• **Requirement**
Check each line of the material, and show the ones that include the word "Hupd".

• **Available data**

(** Fields of the current thread that only its waiting and its time slice use. *)
Lemma settled_update s q c r f :
  settled s q -> g_current_thread s = Some c -> threads s !! c = Some r ->
  same_links r (f r) -> current_state (f r) = current_state r -> current_priority (f r) = current_priority r ->
  t_parent (f r) = t_parent r -> t_name (f r) = t_name r -> wake_tick (f r) = 0 ->
  0 <= quantum_ticks (f r) < 2 ^ 32 -> 0 <= quantum_ticks_remaining (f r) < 2 ^ 32 ->
  settled (with_threads (<[c := f r]> (threads s)) s) q.
Proof.
  intros [S1 (c' & r' & Hc' & Hr' & Hst) S3 S4 S5] Hc Hr Hl E1 E2 E3 E4 E5 E6 E7.
  rewrite Hc in Hc'. injection Hc' as <-. rewrite Hr in Hr'. injection Hr' as <-. split.
  - apply (inv_plain_update s q c r f); try done. intros Hsl. pose proof (sl_waiting _ _ _ _ (inv_sleep _ _ S1) c r Hsl Hr). congruence.
  - exists c, (f r). sched_cbn. lookups. split_and!; [done|done|congruence].
  - intros t rt. sched_cbn. destruct (decide (t = c)) as [->|Hne]; [by left|]. rewrite lookup_insert_ne by done. apply S3.
  - intros t rt. sched_cbn. intros Hrt Hne. rewrite lookup_insert_ne in Hrt by congruence. by apply (S4 t).
  - intros c2 r2 p x. sched_cbn. rewrite Hc. intros [= <-]. lookups. intros [= <-]. rewrite E3. by apply (S5 c r).
Qed.

Lemma in_kernel_update s c r f :
  g_current_thread s = Some c -> threads s !! c = Some r -> t_context (f r) = t_context r -> in_kernel s ->
  in_kernel (with_threads (<[c := f r]> (threads s)) s).
Proof.
  intros Hc Hr Hx Hk c2 r2. sched_cbn. rewrite Hc. intros [= <-]. lookups. intros [= <-]. rewrite Hx. by apply (Hk c r).
Qed.

(** The call of the current thread returns. *)
Record returned (c : Z) (interrupts_enabled : bool) (s : Sched) (q : Queues) (s' : Sched) : Prop := {
  rt_settled : settled s' q;
  rt_current : g_current_thread s' = Some c;
  rt_kernel : in_kernel s -> in_kernel s';
  rt_interrupts : interrupts s' = interrupts_enabled;
  rt_same : g_tick_count s' = g_tick_count s /\ g_idle_thread s' = g_idle_thread s /\ g_ready_queues s' = g_ready_queues s;
  rt_others t : t <> c -> threads s' !! t = threads s !! t;
  rt_self r : threads s !! c = Some r -> exists r', threads s' !! c = Some r' /\ current_priority r' = current_priority r /\
    quantum_ticks_remaining r' = quantum_ticks_remaining r
}.

Lemma after_switch_post s q caller enabled c :
  settled s q -> g_current_thread s = Some c -> caller <> InExit ->
  post kernel (after_switch caller enabled StatusOK s) (fun ctl s' => ctl = Returns caller StatusOK /\ returned c enabled s q s').
Proof.
  intros Hs Hc Hx. destruct (se_running _ _ Hs) as (c' & r & Hc' & Hr & Hst). rewrite Hc in Hc'. injection Hc' as <-.
  assert (wake_tick r = 0) as Hw by (apply (ok_wake _ _ _ (inv_threads _ _ (se_inv _ _ Hs) c r Hr)); congruence).
  pose proof (ok_quantum _ _ _ (inv_threads _ _ (se_inv _ _ Hs) c r Hr)) as [Hq1 Hq2].
  assert (returned c enabled s q (with_interrupts enabled s)) as Hplain.
  { split; [by apply settled_interrupts|done|done|done|done|done|]. intros r0 Hr0. by exists r0. }
  assert (forall f, same_links r (f r) -> current_state (f r) = current_state r -> current_priority (f r) = current_priority r ->
            t_parent (f r) = t_parent r -> t_name (f r) = t_name r -> wake_tick (f r) = 0 -> t_context (f r) = t_context r ->
            quantum_ticks (f r) = quantum_ticks r -> quantum_ticks_remaining (f r) = quantum_ticks_remaining r ->
            returned c enabled s q (with_interrupts enabled (with_threads (<[c := f r]> (threads s)) s))) as Hupd.
  { intros f L E1 E2 E3 E4 E5 E6 E7 E8. split.
    - apply settled_interrupts. apply (settled_update s q c r f); try done; [by rewrite E7|by rewrite E8].
    - done.
    - intros Hk. by apply (in_kernel_update s c r f).
    - done.
    - done.
    - intros t Ht. sched_cbn. by rewrite lookup_insert_ne.
    - intros r0 Hr0. rewrite Hr in Hr0. injection Hr0 as <-. exists (f r). sched_cbn. by lookups. }
  destruct caller; cbn [after_switch]; try (rewrite seq_unmask; apply post_ret; by split).
  - rewrite seq_read, Hc, (seq_update c r) by done. rewrite bool_decide_eq_true_2, seq_ret, seq_unmask by done. apply post_ret.
    split; [done|]. by apply (Hupd (with_wait None 0)).
  - rewrite seq_read, Hc, (seq_thread c r), (seq_update c r) by done. rewrite bool_decide_eq_true_2, seq_unmask by done. apply post_ret.
    rewrite Hw. cbn [Z.eqb negb]. rewrite andb_false_r. split; [done|]. by apply (Hupd (fun r => with_wake_tick 0 (with_wait None (wait_reason_code WaitNone) r))).
  - rewrite seq_read, Hc, (seq_update c r) by done. rewrite bool_decide_eq_true_2, seq_ret, seq_unmask by done. apply post_ret.
    split; [done|]. by apply (Hupd (fun r => with_wake_tick 0 (with_wait None (wait_reason_code WaitNone) r))).
Qed.

(** ** What a switch leads to *)
Definition resumes (c : CpuContext) (ctl : Control) (s : Sched) : Prop :=
  if Z.testbit (processor_state c) 62 then ctl = ResumesUser (saved_exception_frame c)
  else if Z.testbit (processor_state c) 63 then
    exists pc, program_counter c = UserCode pc /\ ctl = EntersUser pc (user_stack_pointer c) (Z.land (processor_state c) CpuContextProcessorStateMask)
  else match program_counter c with
       | UserCode _ => False
       | KernelCode (ThreadEntry entry_point) => ctl = EntersThread entry_point /\ interrupts s = true /\ in_kernel s
       | KernelCode (AfterSwitch caller enabled) => ctl = Returns caller StatusOK /\ interrupts s = enabled /\ in_kernel s
       end.

(** The processor is with [n], whose call goes on from its context. *)
Record arrived (n : Z) (c : CpuContext) (s : Sched) (q : Queues) (ctl : Control) (s' : Sched) : Prop := {
  ar_settled : exists q', settled s' q' /\ (forall p l, ready q !! p = Some l -> exists new, ready q' !! p = Some (l ++ new)) /\
    forall t w, t <> n -> waits t w s q -> waits t w s' q';
  ar_current : g_current_thread s' = Some n;
  ar_resumes : resumes c ctl s';
  ar_idle : g_idle_thread s' = g_idle_thread s;
  ar_tick : g_tick_count s' = g_tick_count s
}.

Lemma settled_in_kernel s n r :
  g_current_thread s = Some n -> threads s !! n = Some r ->
  Z.testbit (processor_state (t_context r)) 62 = false -> Z.testbit (processor_state (t_context r)) 63 = false -> in_kernel s.
Proof. intros Hc Hr H1 H2 c' r' Hc' Hr'. rewrite Hc in Hc'. injection Hc' as <-. rewrite Hr in Hr'. injection Hr' as <-. done. Qed.
(* ===== verification/SchedCalls.v ===== *)
(** The calls of the scheduler. *)
From stdpp Require Import base list gmap.
From Stdlib Require Import ZArith Lia Sorted.
From S2P Require Import Prelude KernelText DList KernelIface SchedState Scheduler SchedQueues SchedOps SchedInv SchedLogic SchedProofs SchedSwitch.

Local Open Scope Z_scope.

(** ** The choice of the next thread *)

(** The first thread of the highest level that holds one, and the idle thread
    where all levels are empty. *)
Definition chosen (s : Sched) (q : Queues) : option Z :=
  match best (ready q) with Some (_, t :: _) => Some t | _ => g_idle_thread s end.
Definition rest (q : Queues) : Queues :=
  match best (ready q) with Some (p, _ :: l) => with_ready (<[p := l]> (ready q)) q | _ => q end.

(** Worlds that differ in the links of the queues only. *)
Lemma relinked_world s s1 :
  keeps bare (threads s) (threads s1) -> g_current_thread s1 = g_current_thread s -> g_idle_thread s1 = g_idle_thread s ->
  processes s1 = processes s -> current_address_space s1 = current_address_space s ->
  (one_running s -> one_running s1) /\ (contexts s -> contexts s1) /\ (lockstep s -> lockstep s1).
Proof.
  intros Hk Hc Hi Hp Ha. split_and!.
  - intros Ho t r1 Hr1 Hst. destruct (keeps_back _ _ _ _ _ Hk Hr1) as (r & Hr & E). rewrite Hc, Hi. apply (Ho t r Hr). rewrite <- Hst. symmetry. exact (f_equal current_state E).
  - intros Ho t r1 Hr1 Hne. destruct (keeps_back _ _ _ _ _ Hk Hr1) as (r & Hr & E). rewrite Hc in Hne. specialize (Ho t r Hr Hne). unfold saved_ok in *.
    assert (t_context r1 = t_context r) as -> by exact (f_equal t_context E). assert (current_state r1 = current_state r) as -> by exact (f_equal current_state E). done.
  - intros Ho c r1 p x Hc1 Hr1 Hpar Hx. destruct (keeps_back _ _ _ _ _ Hk Hr1) as (r & Hr & E). rewrite Hc in Hc1. rewrite Hp in Hx. rewrite Ha.
    apply (Ho c r p x); try done. rewrite <- Hpar. symmetry. exact (f_equal t_parent E).
Qed.

Lemma leaving_relinked s q c r caller s1 q1 :
  leaving s q c r caller -> inv s1 q1 -> keeps bare (threads s) (threads s1) -> g_current_thread s1 = g_current_thread s ->
  g_idle_thread s1 = g_idle_thread s -> processes s1 = processes s -> current_address_space s1 = current_address_space s ->
  exists r1, leaving s1 q1 c r1 caller /\ bare r1 = bare r.
Proof.
  intros [L1 [L2 L2'] L3 L4 L5 L5' L6 L7] Hinv1 Hk Hc Hi Hp Ha. destruct (keeps_lookup _ _ _ _ _ Hk L2') as (r1 & Hr1 & E).
  destruct (relinked_world s s1 Hk Hc Hi Hp Ha) as (W1 & W2 & W3).
  assert (t_context r1 = t_context r) as Ex by exact (f_equal t_context E). assert (current_state r1 = current_state r) as Es by exact (f_equal current_state E).
  exists r1. split; [|done]. split; [done|by rewrite Hc|by rewrite Es, Hi|by apply W1|by apply W2|by apply W3|by rewrite Ex|by rewrite Es].
Qed.

(** Where no thread is ready, the running thread is kept only if it is asked for,
    and never the idle thread for its own sake. *)
Definition gives_way (keep : bool) (s : Sched) (q : Queues) : Prop :=
  best (ready q) <> None \/ keep = false \/ g_current_thread s = g_idle_thread s.

Lemma pick_ok s q :
  inv s q ->
  exists n s1 rn, chosen s q = Some n /\ (forall keep, gives_way keep s q -> pick_next_thread keep s = Ok (Some n, s1)) /\
    inv s1 (rest q) /\ eligible s1 n rn /\
    (exists r, threads s !! n = Some r /\ unqueued rn = unqueued r) /\
    keeps unqueued (threads s) (threads s1) /\ g_current_thread s1 = g_current_thread s /\ g_idle_thread s1 = g_idle_thread s /\
    processes s1 = processes s /\ current_address_space s1 = current_address_space s /\ g_tick_count s1 = g_tick_count s /\
    interrupts s1 = interrupts s.
Proof.
  intros Hinv. pose proof (inv_pop_best s q Hinv) as Hpop. unfold chosen, rest, pick_next_thread. destruct (best (ready q)) as [[p l]|] eqn:HB.
  - destruct Hpop as (t & l' & r & m & queues & bitmap & count & -> & Hr & Hq & Hrun & Hinv1 & Hk & Hmt).
    exists t, (set_ready m queues bitmap count s), (unqueued r). split; [done|]. split.
    { intros keep _. rewrite Hrun, bind_ok. done. }
    split_and!; try done; [|by exists r]. split; [done|]. split; [done|]. left. apply Hq.
  - destruct (inv_idle _ _ Hinv) as (i & r & Hi & Hr & Hf & Hst). exists i, s, r. split; [done|]. split.
    { intros keep Hway. rewrite Hpop, bind_ok. cbn iota beta. destruct (inv_current _ _ Hinv) as (c & Hc & rc & Hrc).
      unfold thread_is_runnable. destruct Hway as [Hno|[->|Hci]]; [done|..].
      - rewrite Hc, (thread_get_ok _ _ _ Hrc), !bind_ok. cbn [andb]. by rewrite Hi.
      - rewrite (bool_decide_eq_true_2 _ Hci), Hc, (thread_get_ok _ _ _ Hrc), !bind_ok. cbn [negb]. rewrite andb_false_r. by rewrite Hi. }
    split_and!; try done; [|by exists r]. split; [done|]. split; [done|]. destruct Hst; [by left|right; by split].
Qed.

(** ** Handing the processor over *)
Record handed (caller : Caller) (enabled : bool) (s : Sched) (q : Queues) (c : Z) (ctl : Control) (s' : Sched) : Prop := {
  hd_current : exists n rn, chosen s q = Some n /\ g_current_thread s' = Some n /\ threads s !! n = Some rn /\
    (if decide (n = c) then ctl = Returns caller StatusOK /\ interrupts s' = enabled /\ (in_kernel s -> in_kernel s') else resumes (t_context rn) ctl s');
  hd_settled : exists q', settled s' q' /\ (forall p l, ready (rest q) !! p = Some l -> exists new, ready q' !! p = Some (l ++ new)) /\
    forall t w, chosen s q <> Some t -> waits t w s q -> waits t w s' q';
  hd_idle : g_idle_thread s' = g_idle_thread s;
  hd_tick : g_tick_count s' = g_tick_count s
}.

• **Problem solution**
            returned c enabled s q (with_interrupts enabled (with_threads (<[c := f r]> (threads s)) s))) as Hupd.
    split; [done|]. by apply (Hupd (with_wait None 0)).
    rewrite Hw. cbn [Z.eqb negb]. rewrite andb_false_r. split; [done|]. by apply (Hupd (fun r => with_wake_tick 0 (with_wait None (wait_reason_code WaitNone) r))).
    split; [done|]. by apply (Hupd (fun r => with_wake_tick 0 (with_wait None (wait_reason_code WaitNone) r))).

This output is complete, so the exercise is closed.